DESCRIPTION OF THE TASK:
From the first line to the last, restate the data word for word.

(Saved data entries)
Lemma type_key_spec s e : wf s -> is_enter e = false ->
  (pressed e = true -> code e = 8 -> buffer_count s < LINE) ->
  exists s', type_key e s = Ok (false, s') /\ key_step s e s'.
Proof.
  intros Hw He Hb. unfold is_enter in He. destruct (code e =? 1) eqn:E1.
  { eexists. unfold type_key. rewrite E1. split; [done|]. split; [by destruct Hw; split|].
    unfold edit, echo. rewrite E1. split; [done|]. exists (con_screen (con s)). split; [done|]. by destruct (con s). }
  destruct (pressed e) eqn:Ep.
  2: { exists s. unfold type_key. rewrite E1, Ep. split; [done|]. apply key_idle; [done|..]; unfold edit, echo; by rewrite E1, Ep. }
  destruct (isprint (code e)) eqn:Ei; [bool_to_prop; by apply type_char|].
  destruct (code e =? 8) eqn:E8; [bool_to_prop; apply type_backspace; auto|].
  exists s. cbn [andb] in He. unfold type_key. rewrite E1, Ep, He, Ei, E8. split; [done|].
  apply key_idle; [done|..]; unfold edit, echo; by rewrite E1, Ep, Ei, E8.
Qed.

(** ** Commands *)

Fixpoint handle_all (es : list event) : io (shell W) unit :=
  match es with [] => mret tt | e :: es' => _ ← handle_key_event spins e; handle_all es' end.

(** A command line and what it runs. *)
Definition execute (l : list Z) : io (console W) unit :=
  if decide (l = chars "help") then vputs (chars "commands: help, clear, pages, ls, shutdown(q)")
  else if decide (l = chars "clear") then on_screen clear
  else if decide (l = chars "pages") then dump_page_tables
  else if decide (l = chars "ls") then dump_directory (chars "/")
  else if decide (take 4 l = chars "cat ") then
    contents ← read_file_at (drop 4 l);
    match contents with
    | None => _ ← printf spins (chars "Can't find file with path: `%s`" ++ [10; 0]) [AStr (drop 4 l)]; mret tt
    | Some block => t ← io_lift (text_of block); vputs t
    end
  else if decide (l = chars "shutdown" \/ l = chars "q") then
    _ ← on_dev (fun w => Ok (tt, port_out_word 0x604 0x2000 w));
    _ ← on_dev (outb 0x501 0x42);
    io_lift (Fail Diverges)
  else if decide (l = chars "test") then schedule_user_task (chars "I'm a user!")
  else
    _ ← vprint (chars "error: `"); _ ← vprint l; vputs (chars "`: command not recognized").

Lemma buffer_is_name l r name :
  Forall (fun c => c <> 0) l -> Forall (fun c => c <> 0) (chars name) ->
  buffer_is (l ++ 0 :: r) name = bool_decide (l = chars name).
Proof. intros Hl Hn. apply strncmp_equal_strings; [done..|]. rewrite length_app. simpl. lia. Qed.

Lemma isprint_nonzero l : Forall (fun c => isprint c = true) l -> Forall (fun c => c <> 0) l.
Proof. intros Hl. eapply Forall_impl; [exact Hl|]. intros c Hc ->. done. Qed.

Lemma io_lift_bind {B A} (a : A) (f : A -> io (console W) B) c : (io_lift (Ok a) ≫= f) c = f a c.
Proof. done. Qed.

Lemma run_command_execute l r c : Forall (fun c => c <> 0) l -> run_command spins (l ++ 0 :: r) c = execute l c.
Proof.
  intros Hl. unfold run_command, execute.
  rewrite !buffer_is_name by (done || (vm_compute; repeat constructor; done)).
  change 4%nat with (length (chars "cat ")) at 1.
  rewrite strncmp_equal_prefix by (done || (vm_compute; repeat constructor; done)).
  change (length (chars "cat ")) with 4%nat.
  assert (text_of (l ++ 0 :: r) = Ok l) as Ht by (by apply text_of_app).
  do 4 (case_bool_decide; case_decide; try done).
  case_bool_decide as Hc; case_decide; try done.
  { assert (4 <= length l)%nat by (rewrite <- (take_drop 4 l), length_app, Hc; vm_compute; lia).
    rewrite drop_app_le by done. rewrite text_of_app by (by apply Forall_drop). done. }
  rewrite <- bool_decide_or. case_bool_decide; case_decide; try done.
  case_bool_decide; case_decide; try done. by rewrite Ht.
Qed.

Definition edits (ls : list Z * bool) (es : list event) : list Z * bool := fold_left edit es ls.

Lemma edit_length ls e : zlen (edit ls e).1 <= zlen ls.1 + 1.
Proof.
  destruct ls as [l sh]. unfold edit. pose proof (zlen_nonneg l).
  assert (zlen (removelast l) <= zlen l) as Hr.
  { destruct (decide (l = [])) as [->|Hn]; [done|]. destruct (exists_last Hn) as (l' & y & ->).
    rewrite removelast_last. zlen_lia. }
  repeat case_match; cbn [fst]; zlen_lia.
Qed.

SOLUTION TO THE EXERCISE:
Lemma type_key_spec s e : wf s -> is_enter e = false ->
  (pressed e = true -> code e = 8 -> buffer_count s < LINE) ->
  exists s', type_key e s = Ok (false, s') /\ key_step s e s'.
Proof.
  intros Hw He Hb. unfold is_enter in He. destruct (code e =? 1) eqn:E1.
  { eexists. unfold type_key. rewrite E1. split; [done|]. split; [by destruct Hw; split|].
    unfold edit, echo. rewrite E1. split; [done|]. exists (con_screen (con s)). split; [done|]. by destruct (con s). }
  destruct (pressed e) eqn:Ep.
  2: { exists s. unfold type_key. rewrite E1, Ep. split; [done|]. apply key_idle; [done|..]; unfold edit, echo; by rewrite E1, Ep. }
  destruct (isprint (code e)) eqn:Ei; [bool_to_prop; by apply type_char|].
  destruct (code e =? 8) eqn:E8; [bool_to_prop; apply type_backspace; auto|].
  exists s. cbn [andb] in He. unfold type_key. rewrite E1, Ep, He, Ei, E8. split; [done|].
  apply key_idle; [done|..]; unfold edit, echo; by rewrite E1, Ep, Ei, E8.
Qed.

(** ** Commands *)

Fixpoint handle_all (es : list event) : io (shell W) unit :=
  match es with [] => mret tt | e :: es' => _ ← handle_key_event spins e; handle_all es' end.

(** A command line and what it runs. *)
Definition execute (l : list Z) : io (console W) unit :=
  if decide (l = chars "help") then vputs (chars "commands: help, clear, pages, ls, shutdown(q)")
  else if decide (l = chars "clear") then on_screen clear
  else if decide (l = chars "pages") then dump_page_tables
  else if decide (l = chars "ls") then dump_directory (chars "/")
  else if decide (take 4 l = chars "cat ") then
    contents ← read_file_at (drop 4 l);
    match contents with
    | None => _ ← printf spins (chars "Can't find file with path: `%s`" ++ [10; 0]) [AStr (drop 4 l)]; mret tt
    | Some block => t ← io_lift (text_of block); vputs t
    end
  else if decide (l = chars "shutdown" \/ l = chars "q") then
    _ ← on_dev (fun w => Ok (tt, port_out_word 0x604 0x2000 w));
    _ ← on_dev (outb 0x501 0x42);
    io_lift (Fail Diverges)
  else if decide (l = chars "test") then schedule_user_task (chars "I'm a user!")
  else
    _ ← vprint (chars "error: `"); _ ← vprint l; vputs (chars "`: command not recognized").

Lemma buffer_is_name l r name :
  Forall (fun c => c <> 0) l -> Forall (fun c => c <> 0) (chars name) ->
  buffer_is (l ++ 0 :: r) name = bool_decide (l = chars name).
Proof. intros Hl Hn. apply strncmp_equal_strings; [done..|]. rewrite length_app. simpl. lia. Qed.

Lemma isprint_nonzero l : Forall (fun c => isprint c = true) l -> Forall (fun c => c <> 0) l.
Proof. intros Hl. eapply Forall_impl; [exact Hl|]. intros c Hc ->. done. Qed.

Lemma io_lift_bind {B A} (a : A) (f : A -> io (console W) B) c : (io_lift (Ok a) ≫= f) c = f a c.
Proof. done. Qed.

Lemma run_command_execute l r c : Forall (fun c => c <> 0) l -> run_command spins (l ++ 0 :: r) c = execute l c.
Proof.
  intros Hl. unfold run_command, execute.
  rewrite !buffer_is_name by (done || (vm_compute; repeat constructor; done)).
  change 4%nat with (length (chars "cat ")) at 1.
  rewrite strncmp_equal_prefix by (done || (vm_compute; repeat constructor; done)).
  change (length (chars "cat ")) with 4%nat.
  assert (text_of (l ++ 0 :: r) = Ok l) as Ht by (by apply text_of_app).
  do 4 (case_bool_decide; case_decide; try done).
  case_bool_decide as Hc; case_decide; try done.
  { assert (4 <= length l)%nat by (rewrite <- (take_drop 4 l), length_app, Hc; vm_compute; lia).
    rewrite drop_app_le by done. rewrite text_of_app by (by apply Forall_drop). done. }
  rewrite <- bool_decide_or. case_bool_decide; case_decide; try done.
  case_bool_decide; case_decide; try done. by rewrite Ht.
Qed.

Definition edits (ls : list Z * bool) (es : list event) : list Z * bool := fold_left edit es ls.

Lemma edit_length ls e : zlen (edit ls e).1 <= zlen ls.1 + 1.
Proof.
  destruct ls as [l sh]. unfold edit. pose proof (zlen_nonneg l).
  assert (zlen (removelast l) <= zlen l) as Hr.
  { destruct (decide (l = [])) as [->|Hn]; [done|]. destruct (exists_last Hn) as (l' & y & ->).
    rewrite removelast_last. zlen_lia. }
  repeat case_match; cbn [fst]; zlen_lia.
Qed.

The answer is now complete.